Abstract
A large number of power meters have become commercially available during the last decades to provide power output (PO) measurement. Some of these power meters were evaluated for validity in the literature. This study aimed to perform a review of the available literature on the validity of cycling power meters. PubMed, SPORTDiscus, and Google Scholar have been explored with PRISMA methodology.

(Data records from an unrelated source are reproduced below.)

Lemma by_page_filter (f : Z -> list RedactionRect) (ks : list Z) p :
  (forall k r, In r (f k) -> page_num r = k) ->
  NoDup ks ->
  filter (fun r => page_num r =? p) (flat_map f ks)
  = if in_dec Z.eq_dec p ks then f p else [].
Proof.
  intros Hf Hnd.
  assert (Hsame : forall k, filter (fun r => page_num r =? p) (f k)
                            = if k =? p then f k else []).
  { intros k. pose proof (Hf k) as Hfk.
    induction (f k) as [|a l IHl]; simpl; [now destruct (k =? p)|].
    rewrite IHl by (intros r Hr; apply Hfk; now right).
    rewrite (Hfk a) by now left. now destruct (k =? p). }
  induction Hnd as [|k ks Hk Hnd IH]; simpl; [reflexivity|].
  rewrite filter_app, IH, Hsame.
  destruct (Z.eqb_spec k p) as [->|Hne].
  - destruct (Z.eq_dec p p); [|congruence].
    destruct (in_dec Z.eq_dec p ks); [contradiction|apply app_nil_r].
  - destruct (Z.eq_dec k p); [congruence|].
    now destruct (in_dec Z.eq_dec p ks).
Qed.

Lemma filed_get_default (d : PyDict.dict Z (list RedactionRect)) :
  filed_by_page d ->
  forall k r, In r (PyDict.get_default Z.eqb k [] d) -> page_num r = k.
Proof.
  intros Hf k r. unfold PyDict.get_default.
  destruct (zget k d) as [l|] eqn:Hg; [apply (Hf _ _ _ Hg)|intros []].
Qed.

(** C5.  [all_redactions] returns exactly the pending marks (a permutation
    of the marks held by the dict), by ascending page number, and the marks
    of each page in the order of the page's list, which is the order in
    which they were added: marks added afterwards come, page by page, after
    the marks already there and in the order of their addition. *)
Theorem all_redactions_ordered m :
  PyDict.wf (pending m) ->
  filed_by_page (pending m) ->
  Permutation (all_redactions m) (marks_of (pending m))
  /\ StronglySorted (fun a b => page_num a <= page_num b) (all_redactions m)
  /\ (forall p, filter (fun r => page_num r =? p) (all_redactions m)
                = get_page_redactions p m)
  /\ (forall rs p,
        filter (fun r => page_num r =? p)
               (all_redactions (fold_left (fun m r => add_redaction r m) rs m))
        = get_page_redactions p m ++ filter (fun r => page_num r =? p) rs).
Proof.
  assert (Hpage : forall m', PyDict.wf (pending m') -> filed_by_page (pending m') ->
            forall p, filter (fun r => page_num r =? p) (all_redactions m')
                      = get_page_redactions p m').
  { intros m' Hwf Hf p. unfold all_redactions.
    rewrite (by_page_filter _ _ p (filed_get_default _ Hf)).
    - destruct (in_dec Z.eq_dec p (sorted (PyDict.keys (pending m')))) as [Hin|Hn];
        [reflexivity|].
      unfold get_page_redactions, PyDict.get_default.
      destruct (zget p (pending m')) as [l|] eqn:Hg; [|reflexivity].
      exfalso. apply Hn. apply (Permutation_in _ (sorted_perm _)).
      now apply zget_Some_in in Hg.
    - apply (Permutation_NoDup (sorted_perm _)). exact Hwf. }
  intros Hwf Hf. repeat apply conj.
  - unfold all_redactions. rewrite <- (flat_map_keys _ Hwf).
    apply Permutation_flat_map. symmetry. apply sorted_perm.
  - unfold all_redactions. apply by_page_sorted.
    + now apply filed_get_default.
    + apply sorted_ascending.
  - now apply Hpage.
  - intros rs p. destruct (invariants_adds rs m Hwf Hf) as [Hwf' Hf'].
    rewrite (Hpage _ Hwf' Hf'). apply get_page_redactions_adds.
Qed.
End Order.
(** * lucanthrope: buffered index streams over the in-memory directory

    A shallow embedding of
      - include/lucanthrope/IO/IndexIOBase.h, IndexInput.h, IndexOutput.h
      - lib/IO/IndexInput.cpp, IndexOutput.cpp
      - lib/IO/RAMFileIndexInput.h, RAMFileIndexOutput.h
      - include/lucanthrope/storage/RAMDirectory.h, lib/storage/RAMDirectory.cpp
      - lib/storage/RAMDirectoryLockFile.h
      - tests/RAMDirectory_single_thread_test.cpp
    followed by the properties of the storage engine that were checked
    against it.

    Conventions of the embedding.
      - C++ unsigned integers are [Z] with the wrap-around written out
        ([u8], [u32], [u64]); [size_t] is taken to be 64 bits wide.
      - A [char] is the value of its bit pattern, a [Z] in [0, 256).
      - Heap objects ([RAMFile]) live in an explicit store indexed by
        addresses; the file table maps names to pointers, so that the table
        and every open reader alias the same object.
      - The memory blocks of a file are lists of cells; a cell that was never
        stored to is [None].
      - Every operation is a function from the state of the program to a
        [Result]: normal return, a thrown [Exception] or a fatal stop (failed
        [assert], undefined behaviour). The mutex of the directory is held
        for the whole of every table operation, so each operation is one
        atomic step.
      - [new] and [push_back] are taken to succeed: no [std::bad_alloc].
      - One [RAMDirectory] is modelled; its file table, the heap of its
        files and the counter of the shared placeholder make up [World].
      - The loops of the streams recurse on a bound that is computed from
        their arguments; running out of it is the stop [NoFuel], and the
        properties show that it does not happen. *)

From stdpp Require Import gmap strings list fin_maps.
From Stdlib Require Import ZArith Lia.

Local Open Scope Z_scope.

(** ** Machine integers *)

Definition u8 (x : Z) : Z := x mod 2 ^ 8.
Definition u32 (x : Z) : Z := x mod 2 ^ 32.
Definition u64 (x : Z) : Z := x mod 2 ^ 64.

Definition INT_MAX : Z := 2 ^ 31 - 1.
Definition INT_MIN : Z := - 2 ^ 31.

(** ** Outcomes: common/Exception.h and the fatal stops *)

Inductive Code :=
| FileAlreadyExistsException
| FileNotFoundException
| IOErrorException
| IndexCorruptionException.

Inductive fatal :=
| AssertionFailed (msg : string)  (* assert(...) does not hold *)
| OutOfBounds                     (* vector or block indexed out of range *)
| UninitializedRead               (* load of a byte that was never stored *)
| DanglingPointer                 (* access to a RAMFile that was deleted *)
| SignedOverflow                  (* ++/-- on an int leaves its range *)
| NullPointer                     (* access through a null pointer *)
| InvalidDelete                   (* delete of an object not made by new *)
| InvalidatedIterator             (* ++ on an iterator to an erased entry *)
| NoFuel.                         (* the loop bound of the embedding ran out *)

Inductive Result (S A : Type) :=
| Ok (a : A) (s : S)
| Throw (c : Code) (s : S)
| Fatal (f : fatal).
(** * 3D-printer backend ([server.js]): mesh decoding, bounding box,
      slicer command line, print-time extraction and temp-file handling.

    The development is a shallow embedding of [src/server.js].  JavaScript
    values are modelled as follows.

    - A Number is an IEEE-754 binary64 datum, [spec_float] with
      [prec = 53] and [emax = 1024]; there is one NaN, as in JavaScript.
    - A String is a list of UTF-16 code units ([list N]).
    - A [Buffer]/[ArrayBuffer] is a [list byte].
    - A function that can [throw] returns a [completion].
    - The file system touched by the submit handler is a finite map from
      paths to files ([gmap]), passed explicitly; the slicer is an
      arbitrary function on it.
    - [String.prototype.toLowerCase] is a parameter of the STL decoder.

    The definitions come first, in the order of the source; the
    properties follow. *)

From Stdlib Require Import ZArith NArith List String Ascii Strings.Byte Bool Lia.
From Stdlib Require Import Floats.SpecFloat DecimalString.
From stdpp Require Import gmap.
Import ListNotations.

Local Open Scope Z_scope.

(** ** Completions: a JavaScript call returns or throws *)

Inductive exn : Type :=
| Error (message : string)        (* [new Error(message)] *)
| TypeError (message : string)    (* raised by the runtime *)
| RangeError (message : string)   (* raised by [DataView] *)
| SystemError (code : string) (syscall : string) (path : list N).
                                  (* raised by [fs], e.g. ENOENT on unlink *)

Inductive completion (A : Type) : Type :=
| Return (a : A)
| Throw (e : exn).
Arguments Return {A} a.
Arguments Throw {A} e.

Definition cbind {A B} (c : completion A) (k : A -> completion B) : completion B :=
  match c with
  | Return a => k a
  | Throw e => Throw e
  end.

Notation "'let*' x ':=' c 'in' k" := (cbind c (fun x => k))
  (at level 10, x name, c at level 100, k at level 200).

(** ** Numbers *)

Module Num.

Definition number := spec_float.

Definition prec : Z := 53.
Definition emax : Z := 1024.

Definition NaN : number := S754_nan.
Definition Infinity : number := S754_infinity false.
Definition NegInfinity : number := S754_infinity true.

Definition isNaN (x : number) : bool :=
  match x with S754_nan => true | _ => false end.

(** [x < y], [x <= y], [x - y], [x * y] on Numbers. *)
Definition lt (x y : number) : bool := SFltb x y.
Definition le (x y : number) : bool := SFleb x y.
Definition sub (x y : number) : number := SFsub prec emax x y.
Definition mul (x y : number) : number := SFmul prec emax x y.

Definition isPosZero (x : number) : bool :=
  match x with S754_zero false => true | _ => false end.
Definition isNegZero (x : number) : bool :=
  match x with S754_zero true => true | _ => false end.

(** [Math.max(a, b)] (ECMAScript 21.3.2.24 on two arguments): NaN if one
    of them is NaN; [+0] is treated as larger than [-0]. *)
Definition max (a b : number) : number :=
  if isNaN a || isNaN b then NaN
  else if isPosZero b && isNegZero a then b
  else if lt a b then b else a.

(** [Math.min(a, b)] (ECMAScript 21.3.2.25 on two arguments). *)
Definition min (a b : number) : number :=
  if isNaN a || isNaN b then NaN
  else if isNegZero b && isPosZero a then b
  else if lt b a then b else a.

(** An integer as a Number (exact when it fits 53 bits, rounded to
    nearest-even otherwise). *)
Definition ofZ (z : Z) : number := binary_normalize prec emax z 0 false.

End Num.

Abbreviation number := Num.number.

(** ** [getSize]: bounding box of a vertex list (server.js 41-63) *)

Definition vertex : Type := number * number * number.

Definition vx (v : vertex) : number := fst (fst v).
Definition vy (v : vertex) : number := snd (fst v).
Definition vz (v : vertex) : number := snd v.

Record size := mkSize {
  size_x : number;
  size_y : number;
  size_z : number;
  vertexCount : nat
}.

(** The six running bounds of the [for ... of] loop. *)
Record bounds := mkBounds {
  minX : number; maxX : number;
  minY : number; maxY : number;
  minZ : number; maxZ : number
}.

Definition initialBounds : bounds :=
  mkBounds Num.Infinity Num.NegInfinity
           Num.Infinity Num.NegInfinity
           Num.Infinity Num.NegInfinity.

(** One iteration of the loop body (lines 49-54). *)
Definition updateBounds (b : bounds) (v : vertex) : bounds :=
  let '(x, y, z) := v in
  mkBounds (Num.min (minX b) x) (Num.max (maxX b) x)
           (Num.min (minY b) y) (Num.max (maxY b) y)
           (Num.min (minZ b) z) (Num.max (maxZ b) z).

Definition getSize (verts : list vertex) : completion size :=
  match verts with
  | [] => Throw (Error "No vertices found")
  | _ =>
      let b := fold_left updateBounds verts initialBounds in
      Return (mkSize (Num.sub (maxX b) (minX b))
                     (Num.sub (maxY b) (minY b))
                     (Num.sub (maxZ b) (minZ b))
                     (length verts))
  end.

(** ** Strings: sequences of UTF-16 code units *)

Abbreviation jsstring := (list N).

(** A Rocq string literal (ASCII text) as a JavaScript string. *)
Fixpoint js (s : string) : jsstring :=
  match s with
  | EmptyString => []
  | String a s' => N_of_ascii a :: js s'
  end.

Module Str.

Local Open Scope N_scope.

(** [WhiteSpace] and [LineTerminator] code points (ECMAScript 12.2, 12.3):
    the set stripped by [trim] and matched by [\s]. *)
Definition isLineTerminator (c : N) : bool :=
  (c =? 10) || (c =? 13) || (c =? 8232) || (c =? 8233).

Definition isWhiteSpace (c : N) : bool :=
  (c =? 9) || (c =? 11) || (c =? 12) || (c =? 32) || (c =? 160) ||
  (c =? 5760) || ((8192 <=? c) && (c <=? 8202)) || (c =? 8239) ||
  (c =? 8287) || (c =? 12288) || (c =? 65279) || isLineTerminator c.

Fixpoint dropWhile (p : N -> bool) (s : jsstring) : jsstring :=
  match s with
  | [] => []
  | c :: s' => if p c then dropWhile p s' else s
  end.

Fixpoint takeWhile (p : N -> bool) (s : jsstring) : jsstring :=
  match s with
  | [] => []
  | c :: s' => if p c then c :: takeWhile p s' else []
  end.

Definition trimStart (s : jsstring) : jsstring := dropWhile isWhiteSpace s.
Definition trimEnd (s : jsstring) : jsstring := rev (dropWhile isWhiteSpace (rev s)).

(** [s.trim()] *)
Definition trim (s : jsstring) : jsstring := trimEnd (trimStart s).

(** [s.startsWith(p)] *)
Fixpoint startsWith (s p : jsstring) {struct p} : bool :=
  match p, s with
  | [], _ => true
  | a :: p', b :: s' => (a =? b) && startsWith s' p'
  | _ :: _, [] => false
  end.

(** [s.includes(needle)] *)
Fixpoint includes (s needle : jsstring) : bool :=
  startsWith s needle ||
  match s with
  | [] => false
  | _ :: s' => includes s' needle
  end.

(** [s.split(sep)] for a separator of one code unit, as in
    [txt.split('\n')]: the result is never empty. *)
Fixpoint split (sep : N) (s : jsstring) : list jsstring :=
  match s with
  | [] => [[]]
  | c :: s' =>
      if c =? sep then [] :: split sep s'
      else match split sep s' with
           | l :: ls => (c :: l) :: ls
           | [] => [[c]]
           end
  end.

Definition eqb (a b : jsstring) : bool :=
  if decide (a = b) then true else false.

(** [String.prototype.toLowerCase] restricted to Basic Latin: [A-Z] go to
    [a-z], every other code unit is kept.  The decoders below take the
    case mapping as a parameter; this one is the instance used to run
    them on ASCII text. *)
Definition asciiLower (c : N) : N :=
  if (65 <=? c) && (c <=? 90) then c + 32 else c.
Definition asciiLowerCase (s : jsstring) : jsstring := map asciiLower s.

End Str.

(** ** Regular expressions

    The two patterns of the program, [/\s+/] and
    [/; estimated printing time[^=]*=\s*(.+)/], are sequences of
    one-character matchers, each taken once, or under a greedy [*] or [+],
    with at most one capture group around a single matcher.  [matchAt]
    is the backtracking matcher of ECMAScript 22.2.2 for such patterns. *)

Module Regex.

Inductive quantifier := Once | Star | Plus.

Record piece := mkPiece {
  accepts : N -> bool;      (* the character class *)
  quant : quantifier;
  captures : bool           (* is the piece a capture group? *)
}.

A total of 74 studies have been extracted for the reviewing process. Validity is a general quality of the measurement determined by the assessment of different metrological properties: Accuracy, sensitivity, repeatability, reproducibility, and robustness. Accuracy was most often studied from the metrological property (74 studies). Reproducibility was the second most studied (40 studies) property. Finally, repeatability, sensitivity, and robustness were considerably less studied with only 7, 5, and 5 studies, respectively. The SRM power meter is the most used as a gold standard in the studies. Moreover, the number of participants was very different among them, from 0 (when using a calibration rig) to 56 participants. The PO tested was up to 1700 W, whereas the pedalling cadence ranged between 40 and 180 rpm, including submaximal and maximal exercises. Other exercise conditions were tested, such as torque, position, temperature, and vibrations. This review provides some caveats and recommendations when testing the validity of a cycling power meter, including all of the metrological properties (accuracy, sensitivity, repeatability, reproducibility, and robustness) and some exercise conditions (PO range, sprint, pedalling cadence, torque, position, participant, temperature, vibration, and field test).
Highlights
This review provides an exhaustive list of where manufacturers perform power output (PO) measurements, including the pedal(s) (e.g., Garmin Vector, PowerTap P1), crank arm(s) (e.g., Stages), spider crank (SRM), chainrings (e.g., PowerTap C1), chain (e.g., Polar S710), bottom bracket axle (e.g., Rotor, InPower), rear hub (e.g., PowerTap G3, MaxOne), home-trainers (e.g., CycleOps, Powerbeam, Wahoo, Elite), and ergometers (e.g., Monark, Lode)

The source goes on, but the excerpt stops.